§ Data listing:
(** C6 (as the code has it): get on an identifier the service does not
    know, which the service reports by a [ClientError] or by a response with
    no [guardrail] field, returns [None]; on a response with a [guardrail]
    field it returns that field, whole; and whichever [ClientError] the
    service raises, for a missing guardrail or for a passing failure such
    as throttling, the value returned is the same [None]. A passing failure
    that the client raises as an exception of another class, a connection
    that fails or times out, is not caught: get raises it, and it is told
    apart from a missing guardrail. *)
Theorem get_guardrail_absent_or_unwrapped (guardrail_id : string) :
  (forall bedrock e,
      client_get_guardrail bedrock guardrail_id = Raise (ClientError e) ->
      fst (get_guardrail bedrock guardrail_id) = Return VNone)
  /\ (forall bedrock response,
         client_get_guardrail bedrock guardrail_id = Return response ->
         dict_lookup "guardrail" response = None ->
         get_guardrail bedrock guardrail_id = (Return VNone, []))
  /\ (forall bedrock response g,
         client_get_guardrail bedrock guardrail_id = Return response ->
         dict_lookup "guardrail" response = Some g ->
         get_guardrail bedrock guardrail_id = (Return g, []))
  /\ (forall missing failing not_found transient,
         client_get_guardrail missing guardrail_id
         = Raise (ClientError not_found) ->
         client_get_guardrail failing guardrail_id
         = Raise (ClientError transient) ->
         fst (get_guardrail missing guardrail_id)
         = fst (get_guardrail failing guardrail_id))
  /\ (forall bedrock x,
         (forall e, x <> ClientError e) ->
         client_get_guardrail bedrock guardrail_id = Raise x ->
         get_guardrail bedrock guardrail_id = (Raise x, [])).
Proof.
  split; [|split; [|split; [|split]]].
  - intros bedrock e H. unfold get_guardrail. now rewrite H.
  - intros bedrock response H Hg. unfold get_guardrail. rewrite H. simpl.
    unfold dict_get, dict_get_default. now rewrite Hg.
  - intros bedrock response g H Hg. unfold get_guardrail. rewrite H. simpl.
    unfold dict_get, dict_get_default. now rewrite Hg.
  - intros missing failing not_found transient H1 H2.
    unfold get_guardrail. now rewrite H1, H2.
  - intros bedrock x Hx H. unfold get_guardrail. rewrite H.
    now apply try_except_ClientError_escapes.
Qed.

(** The claim read literally fails on a failure that is not a [ClientError]:
    when the service cannot be reached, get raises instead of returning
    [None], so this failure is told apart from a missing guardrail. *)
Lemma get_guardrail_unreachable_raises :
  get_guardrail (unreachable_client "Connect timeout") "gr-1"
  = (Raise (BotoCoreError "Connect timeout"), [])
  /\ fst (get_guardrail (failing_client "ResourceNotFoundException") "gr-1")
     = Return VNone.
Proof. split; reflexivity. Qed.

Lemma get_guardrail_absent_or_unwrapped_witness :
  fst (get_guardrail (failing_client "ResourceNotFoundException") "gr-1")
  = fst (get_guardrail (failing_client "ThrottlingException") "gr-1")
  /\ get_guardrail (serving_client [] g1_response) "gr-1"
     = (Return (VDict [("name", VStr "g1");
                       ("blockedInputMessaging", VStr "blocked-in");
                       ("blockedOutputsMessaging", VStr "blocked-out")]), [])
  /\ get_guardrail (unreachable_client "Connect timeout") "gr-1"
     = (Raise (BotoCoreError "Connect timeout"), []).
Proof.
  destruct (get_guardrail_absent_or_unwrapped "gr-1")
    as (_ & _ & Hg & Hsame & Hescape).
  split; [|split].
  - now apply (Hsame _ _ "ResourceNotFoundException" "ThrottlingException").
  - now apply (Hg _ g1_response).
  - apply Hescape; [discriminate|reflexivity].
Defined.

(** ** Not found, in get and in export *)

Lemma not_found_is_not_an_error guardrail_id e :
  "No guardrail found for id " ++ guardrail_id <> "Error: " ++ e.
Proof. simpl. discriminate. Qed.

(** C10 (as the code has it): when the call succeeds, get returns the
    [guardrail] field of the response as it is: [None] exactly when the field
    is missing or is [None], and the field itself when it is there but empty
    (an empty mapping comes back as an empty mapping, not as [None]). Export
    answers ["No guardrail found for id <id>"] exactly when the call
    succeeds and the field is missing, [None] or otherwise false; a
    [ClientError], such as the service's own not-found error, gives the
    ["Error: ..."] text instead, which is a different text. *)
Theorem not_found_on_empty_response
    (float_repr : spec_float -> string) (bedrock : client)
    (guardrail_id : string) (tf_resource_name : option string) :
  (forall response,
      client_get_guardrail bedrock guardrail_id = Return response ->
      fst (get_guardrail bedrock guardrail_id)
      = Return (dict_get response "guardrail")
      /\ (dict_get response "guardrail" = VNone <->
          dict_lookup "guardrail" response = None
          \/ dict_lookup "guardrail" response = Some VNone)
      /\ (truthy (dict_get response "guardrail") = false ->
          fst (export_guardrail_to_terraform float_repr bedrock guardrail_id
                 tf_resource_name)
          = Return ("No guardrail found for id " ++ guardrail_id)))
  /\ (fst (export_guardrail_to_terraform float_repr bedrock guardrail_id
             tf_resource_name)
      = Return ("No guardrail found for id " ++ guardrail_id) ->
      exists response,
        client_get_guardrail bedrock guardrail_id = Return response
        /\ truthy (dict_get response "guardrail") = false)
  /\ (forall e,
         client_get_guardrail bedrock guardrail_id = Raise (ClientError e) ->
         fst (export_guardrail_to_terraform float_repr bedrock guardrail_id
                tf_resource_name)
         = Return ("Error: " ++ e)
         /\ "Error: " ++ e <> "No guardrail found for id " ++ guardrail_id).
Proof.
  split; [|split].
  - intros response H. split; [|split].
    + unfold get_guardrail. now rewrite H.
    + unfold dict_get, dict_get_default.
      destruct (dict_lookup "guardrail" response) as [g|]; split;
        try (intros ->); intros; auto;
        repeat match goal with
               | H : _ \/ _ |- _ => destruct H
               end; congruence.
    + intros Hg. unfold export_guardrail_to_terraform. rewrite H. simpl.
      now rewrite Hg.
  - unfold export_guardrail_to_terraform.
    destruct (client_get_guardrail bedrock guardrail_id) as [response|x].
    + simpl. destruct (truthy (dict_get response "guardrail")) eqn:Hg.
      * simpl. destruct (dict_get response "guardrail"); simpl; discriminate.
      * intros _. now exists response.
    + destruct x; simpl; discriminate.
  - intros e H. split.
    + unfold export_guardrail_to_terraform. now rewrite H.
    + intros H'. symmetry in H'. now apply not_found_is_not_an_error in H'.
Qed.

(** The claim read literally fails on a response whose [guardrail] field is
    there and empty: get returns the empty mapping, not [None], while
    export reports that no guardrail was found. *)
Lemma get_guardrail_empty_field_is_not_None :
  fst (get_guardrail (serving_client [] [("guardrail", VDict [])]) "gr-1")
  = Return (VDict [])
  /\ is_none (VDict []) = false
  /\ fst (export_guardrail_to_terraform (fun _ => "0.0")
            (serving_client [] [("guardrail", VDict [])]) "gr-1" None)
     = Return "No guardrail found for id gr-1".
Proof. repeat split. Qed.

Lemma not_found_on_empty_response_witness :
  fst (export_guardrail_to_terraform (fun _ => "0.0")
         (serving_client [] [("other", VInt 1)]) "gr-1" None)
  = Return "No guardrail found for id gr-1"
  /\ fst (export_guardrail_to_terraform (fun _ => "0.0")
            (failing_client "ResourceNotFoundException") "gr-1" None)
     = Return "Error: ResourceNotFoundException".
Proof.
  split.
  - destruct (not_found_on_empty_response (fun _ => "0.0")
                (serving_client [] [("other", VInt 1)]) "gr-1" None)
      as (H & _).
    destruct (H [("other", VInt 1)] eq_refl) as (_ & _ & Hexport).
    now apply Hexport.
  - destruct (not_found_on_empty_response (fun _ => "0.0")
                (failing_client "ResourceNotFoundException") "gr-1" None)
      as (_ & _ & H).
    now apply (H "ResourceNotFoundException").
Defined.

§ Problem statement: Wherever the word "split" appears in the entries above, copy that whole line.

§ Problem solution:
  split; [|split; [|split; [|split]]].
Proof. split; reflexivity. Qed.
  split; [|split].
  split; [|split].
  - intros response H. split; [|split].
      destruct (dict_lookup "guardrail" response) as [g|]; split;
  - intros e H. split.
Proof. repeat split. Qed.
  split.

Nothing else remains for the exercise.